** Opening Records supplied block **
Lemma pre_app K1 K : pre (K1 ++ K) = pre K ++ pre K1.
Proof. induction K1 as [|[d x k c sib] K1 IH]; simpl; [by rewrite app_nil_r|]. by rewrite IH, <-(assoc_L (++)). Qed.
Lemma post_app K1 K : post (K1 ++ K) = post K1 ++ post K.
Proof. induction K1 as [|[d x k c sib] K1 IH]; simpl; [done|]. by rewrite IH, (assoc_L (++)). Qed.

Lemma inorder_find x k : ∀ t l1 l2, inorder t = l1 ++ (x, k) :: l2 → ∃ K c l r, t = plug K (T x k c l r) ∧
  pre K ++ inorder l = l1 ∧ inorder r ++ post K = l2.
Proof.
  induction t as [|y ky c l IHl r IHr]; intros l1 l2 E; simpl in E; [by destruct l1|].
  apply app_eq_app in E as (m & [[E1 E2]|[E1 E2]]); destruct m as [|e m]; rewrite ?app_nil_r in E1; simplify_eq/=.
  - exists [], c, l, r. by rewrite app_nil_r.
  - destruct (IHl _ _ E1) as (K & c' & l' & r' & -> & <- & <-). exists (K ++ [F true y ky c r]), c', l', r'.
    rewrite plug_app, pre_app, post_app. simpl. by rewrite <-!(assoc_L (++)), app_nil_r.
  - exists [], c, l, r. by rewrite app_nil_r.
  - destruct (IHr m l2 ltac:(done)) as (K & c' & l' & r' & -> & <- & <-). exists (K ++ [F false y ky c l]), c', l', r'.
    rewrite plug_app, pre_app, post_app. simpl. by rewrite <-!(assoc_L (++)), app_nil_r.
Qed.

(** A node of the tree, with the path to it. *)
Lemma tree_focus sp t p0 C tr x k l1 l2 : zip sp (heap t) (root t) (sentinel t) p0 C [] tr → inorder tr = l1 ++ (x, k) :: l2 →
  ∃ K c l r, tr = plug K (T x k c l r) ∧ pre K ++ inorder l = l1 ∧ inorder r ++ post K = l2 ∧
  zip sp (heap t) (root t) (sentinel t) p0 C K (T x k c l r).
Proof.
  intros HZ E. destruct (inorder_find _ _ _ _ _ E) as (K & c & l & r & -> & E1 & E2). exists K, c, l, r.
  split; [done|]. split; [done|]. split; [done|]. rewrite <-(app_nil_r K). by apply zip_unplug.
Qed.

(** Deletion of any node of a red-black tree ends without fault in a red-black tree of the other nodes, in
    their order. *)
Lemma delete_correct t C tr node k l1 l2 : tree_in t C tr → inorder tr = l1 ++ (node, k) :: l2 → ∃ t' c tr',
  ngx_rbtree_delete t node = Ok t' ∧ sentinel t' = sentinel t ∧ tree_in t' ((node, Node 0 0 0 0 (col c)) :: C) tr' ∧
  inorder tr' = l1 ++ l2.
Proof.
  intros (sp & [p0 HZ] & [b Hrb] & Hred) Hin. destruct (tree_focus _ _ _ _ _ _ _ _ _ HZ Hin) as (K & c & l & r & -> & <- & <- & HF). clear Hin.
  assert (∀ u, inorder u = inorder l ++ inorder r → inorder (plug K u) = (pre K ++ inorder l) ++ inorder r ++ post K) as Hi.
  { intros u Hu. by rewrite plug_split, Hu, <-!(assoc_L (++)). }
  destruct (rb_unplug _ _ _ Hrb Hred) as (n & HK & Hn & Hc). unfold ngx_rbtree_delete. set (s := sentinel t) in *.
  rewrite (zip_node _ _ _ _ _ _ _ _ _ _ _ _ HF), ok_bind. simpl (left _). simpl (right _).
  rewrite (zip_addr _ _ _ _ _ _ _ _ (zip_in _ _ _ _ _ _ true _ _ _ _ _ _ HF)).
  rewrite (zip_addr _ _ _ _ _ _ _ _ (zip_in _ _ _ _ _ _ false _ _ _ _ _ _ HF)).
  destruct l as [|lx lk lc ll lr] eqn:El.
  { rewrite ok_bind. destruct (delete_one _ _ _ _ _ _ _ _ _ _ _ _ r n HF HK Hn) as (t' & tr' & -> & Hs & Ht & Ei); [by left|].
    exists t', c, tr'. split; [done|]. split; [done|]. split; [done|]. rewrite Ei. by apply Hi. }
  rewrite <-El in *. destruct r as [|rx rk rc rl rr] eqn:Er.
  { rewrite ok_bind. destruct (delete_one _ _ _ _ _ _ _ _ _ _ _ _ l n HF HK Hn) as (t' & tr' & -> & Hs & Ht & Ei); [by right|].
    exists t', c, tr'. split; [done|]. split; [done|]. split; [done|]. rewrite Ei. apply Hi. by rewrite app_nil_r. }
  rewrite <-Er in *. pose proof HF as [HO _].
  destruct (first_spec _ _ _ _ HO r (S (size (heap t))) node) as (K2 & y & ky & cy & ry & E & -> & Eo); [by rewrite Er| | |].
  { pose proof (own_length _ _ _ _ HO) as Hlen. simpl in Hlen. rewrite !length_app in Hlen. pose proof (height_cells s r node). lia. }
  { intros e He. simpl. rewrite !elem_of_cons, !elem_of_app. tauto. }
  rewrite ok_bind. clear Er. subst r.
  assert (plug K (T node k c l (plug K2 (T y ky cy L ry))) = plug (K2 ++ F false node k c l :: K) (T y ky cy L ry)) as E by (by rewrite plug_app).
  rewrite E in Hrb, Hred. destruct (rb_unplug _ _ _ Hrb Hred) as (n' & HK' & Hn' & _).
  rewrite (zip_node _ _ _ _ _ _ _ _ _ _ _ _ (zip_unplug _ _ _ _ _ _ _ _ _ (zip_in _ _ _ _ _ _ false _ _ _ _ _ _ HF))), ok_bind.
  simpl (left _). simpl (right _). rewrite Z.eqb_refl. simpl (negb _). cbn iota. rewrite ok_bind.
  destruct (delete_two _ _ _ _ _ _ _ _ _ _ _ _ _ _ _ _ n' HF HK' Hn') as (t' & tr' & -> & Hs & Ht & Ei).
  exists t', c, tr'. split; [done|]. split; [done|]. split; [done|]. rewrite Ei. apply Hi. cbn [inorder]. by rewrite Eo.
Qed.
** Closing Records supplied block **
** Opening Records supplied block **
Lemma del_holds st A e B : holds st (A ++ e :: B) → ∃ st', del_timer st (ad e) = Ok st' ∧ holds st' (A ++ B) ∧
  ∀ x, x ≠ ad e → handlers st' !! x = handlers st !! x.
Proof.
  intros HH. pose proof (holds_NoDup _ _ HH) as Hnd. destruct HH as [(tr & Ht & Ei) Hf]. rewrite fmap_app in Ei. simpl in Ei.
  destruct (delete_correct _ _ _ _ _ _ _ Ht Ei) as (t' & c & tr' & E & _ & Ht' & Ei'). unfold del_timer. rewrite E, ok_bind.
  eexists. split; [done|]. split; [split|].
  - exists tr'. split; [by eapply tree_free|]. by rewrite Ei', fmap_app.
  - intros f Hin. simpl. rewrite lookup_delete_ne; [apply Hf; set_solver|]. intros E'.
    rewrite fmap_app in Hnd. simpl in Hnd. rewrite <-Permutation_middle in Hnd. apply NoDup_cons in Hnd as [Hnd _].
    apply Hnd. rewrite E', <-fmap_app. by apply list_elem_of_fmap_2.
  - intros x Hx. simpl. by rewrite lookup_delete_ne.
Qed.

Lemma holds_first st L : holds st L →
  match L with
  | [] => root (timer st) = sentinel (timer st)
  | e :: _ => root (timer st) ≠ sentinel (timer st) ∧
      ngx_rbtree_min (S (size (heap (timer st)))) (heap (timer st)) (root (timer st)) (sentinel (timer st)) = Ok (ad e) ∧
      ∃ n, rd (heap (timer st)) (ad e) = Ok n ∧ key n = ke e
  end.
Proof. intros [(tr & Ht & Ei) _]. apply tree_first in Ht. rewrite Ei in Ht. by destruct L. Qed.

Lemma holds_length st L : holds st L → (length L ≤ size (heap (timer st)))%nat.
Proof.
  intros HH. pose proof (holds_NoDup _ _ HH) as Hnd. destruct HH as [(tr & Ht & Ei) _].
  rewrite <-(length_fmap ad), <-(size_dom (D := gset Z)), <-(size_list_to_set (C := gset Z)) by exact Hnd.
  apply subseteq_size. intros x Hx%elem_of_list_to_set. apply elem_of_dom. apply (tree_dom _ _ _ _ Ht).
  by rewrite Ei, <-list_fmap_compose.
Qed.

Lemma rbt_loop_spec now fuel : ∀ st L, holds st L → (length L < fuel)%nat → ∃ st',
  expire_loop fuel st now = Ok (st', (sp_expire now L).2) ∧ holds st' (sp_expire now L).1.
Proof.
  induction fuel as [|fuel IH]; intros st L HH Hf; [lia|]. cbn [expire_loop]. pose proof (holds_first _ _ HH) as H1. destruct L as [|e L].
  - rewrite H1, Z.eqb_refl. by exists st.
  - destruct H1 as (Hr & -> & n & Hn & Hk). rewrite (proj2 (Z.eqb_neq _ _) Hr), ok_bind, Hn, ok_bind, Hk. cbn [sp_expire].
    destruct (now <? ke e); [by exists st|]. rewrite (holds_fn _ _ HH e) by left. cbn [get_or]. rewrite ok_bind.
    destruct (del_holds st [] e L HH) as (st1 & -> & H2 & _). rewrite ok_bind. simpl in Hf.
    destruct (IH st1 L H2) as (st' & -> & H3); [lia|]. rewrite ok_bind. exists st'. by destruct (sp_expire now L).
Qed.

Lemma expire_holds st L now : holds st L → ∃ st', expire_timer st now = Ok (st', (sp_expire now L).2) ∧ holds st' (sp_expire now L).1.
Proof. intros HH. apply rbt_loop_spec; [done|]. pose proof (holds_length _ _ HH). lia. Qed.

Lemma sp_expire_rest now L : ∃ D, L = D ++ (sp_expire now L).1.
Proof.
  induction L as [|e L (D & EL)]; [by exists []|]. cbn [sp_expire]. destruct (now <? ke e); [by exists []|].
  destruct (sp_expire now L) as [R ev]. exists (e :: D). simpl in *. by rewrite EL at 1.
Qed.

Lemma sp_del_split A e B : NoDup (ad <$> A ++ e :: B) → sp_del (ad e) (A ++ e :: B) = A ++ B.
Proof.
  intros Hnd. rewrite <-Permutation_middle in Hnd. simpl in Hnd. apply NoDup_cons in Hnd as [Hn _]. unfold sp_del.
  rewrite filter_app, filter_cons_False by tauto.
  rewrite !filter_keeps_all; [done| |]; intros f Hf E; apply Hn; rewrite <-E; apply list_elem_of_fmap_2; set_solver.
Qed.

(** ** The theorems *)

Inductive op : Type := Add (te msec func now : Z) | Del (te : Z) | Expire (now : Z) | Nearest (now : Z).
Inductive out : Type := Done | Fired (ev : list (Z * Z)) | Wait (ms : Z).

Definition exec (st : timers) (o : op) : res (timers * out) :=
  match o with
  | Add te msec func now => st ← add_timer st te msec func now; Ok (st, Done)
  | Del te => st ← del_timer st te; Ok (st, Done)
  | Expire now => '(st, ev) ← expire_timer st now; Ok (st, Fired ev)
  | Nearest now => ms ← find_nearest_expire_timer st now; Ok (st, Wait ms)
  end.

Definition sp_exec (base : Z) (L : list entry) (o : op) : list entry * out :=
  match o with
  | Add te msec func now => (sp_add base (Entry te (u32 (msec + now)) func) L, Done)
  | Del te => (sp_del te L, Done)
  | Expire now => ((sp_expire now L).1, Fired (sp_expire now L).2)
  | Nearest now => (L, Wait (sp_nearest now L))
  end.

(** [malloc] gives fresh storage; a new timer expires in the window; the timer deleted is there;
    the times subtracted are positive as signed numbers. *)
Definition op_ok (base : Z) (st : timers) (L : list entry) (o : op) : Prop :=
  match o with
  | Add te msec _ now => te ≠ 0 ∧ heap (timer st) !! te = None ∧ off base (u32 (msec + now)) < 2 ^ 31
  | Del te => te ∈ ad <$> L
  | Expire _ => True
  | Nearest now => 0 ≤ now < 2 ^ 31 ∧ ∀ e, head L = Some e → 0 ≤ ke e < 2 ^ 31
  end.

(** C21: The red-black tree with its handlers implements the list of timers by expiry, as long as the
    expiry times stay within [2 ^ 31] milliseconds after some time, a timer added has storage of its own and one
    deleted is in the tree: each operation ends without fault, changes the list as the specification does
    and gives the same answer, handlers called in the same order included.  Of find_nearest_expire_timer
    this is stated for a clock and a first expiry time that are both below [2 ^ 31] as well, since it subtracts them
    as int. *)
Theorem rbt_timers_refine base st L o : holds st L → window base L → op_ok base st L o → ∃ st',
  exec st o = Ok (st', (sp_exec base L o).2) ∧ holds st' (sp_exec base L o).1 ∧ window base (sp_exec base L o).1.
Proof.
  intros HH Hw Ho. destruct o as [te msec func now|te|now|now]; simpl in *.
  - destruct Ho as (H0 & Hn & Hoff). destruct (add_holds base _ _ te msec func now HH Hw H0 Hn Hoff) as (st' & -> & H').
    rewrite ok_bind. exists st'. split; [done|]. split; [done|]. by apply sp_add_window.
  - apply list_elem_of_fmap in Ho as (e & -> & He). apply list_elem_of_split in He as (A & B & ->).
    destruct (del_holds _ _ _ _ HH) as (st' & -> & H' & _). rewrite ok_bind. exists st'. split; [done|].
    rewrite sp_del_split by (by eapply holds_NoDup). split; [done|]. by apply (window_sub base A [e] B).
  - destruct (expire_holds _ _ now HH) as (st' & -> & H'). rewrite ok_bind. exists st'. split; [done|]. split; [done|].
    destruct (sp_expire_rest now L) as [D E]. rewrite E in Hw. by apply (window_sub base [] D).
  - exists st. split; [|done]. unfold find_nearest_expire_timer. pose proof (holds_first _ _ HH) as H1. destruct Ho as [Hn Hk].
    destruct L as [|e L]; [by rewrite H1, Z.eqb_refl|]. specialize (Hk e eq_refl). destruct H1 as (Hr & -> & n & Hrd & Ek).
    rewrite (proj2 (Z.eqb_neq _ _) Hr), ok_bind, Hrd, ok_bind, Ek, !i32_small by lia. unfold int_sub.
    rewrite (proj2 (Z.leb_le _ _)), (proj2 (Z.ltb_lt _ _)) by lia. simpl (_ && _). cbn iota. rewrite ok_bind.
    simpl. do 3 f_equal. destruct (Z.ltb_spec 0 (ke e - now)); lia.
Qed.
** Closing Records supplied block **
• _Task to carry out_:
From the data, list each line in which the string "func" appears.

• _Exercise output_:
Inductive op : Type := Add (te msec func now : Z) | Del (te : Z) | Expire (now : Z) | Nearest (now : Z).
  | Add te msec func now => st ← add_timer st te msec func now; Ok (st, Done)
  | Add te msec func now => (sp_add base (Entry te (u32 (msec + now)) func) L, Done)
  intros HH Hw Ho. destruct o as [te msec func now|te|now|now]; simpl in *.
  - destruct Ho as (H0 & Hn & Hoff). destruct (add_holds base _ _ te msec func now HH Hw H0 Hn Hoff) as (st' & -> & H').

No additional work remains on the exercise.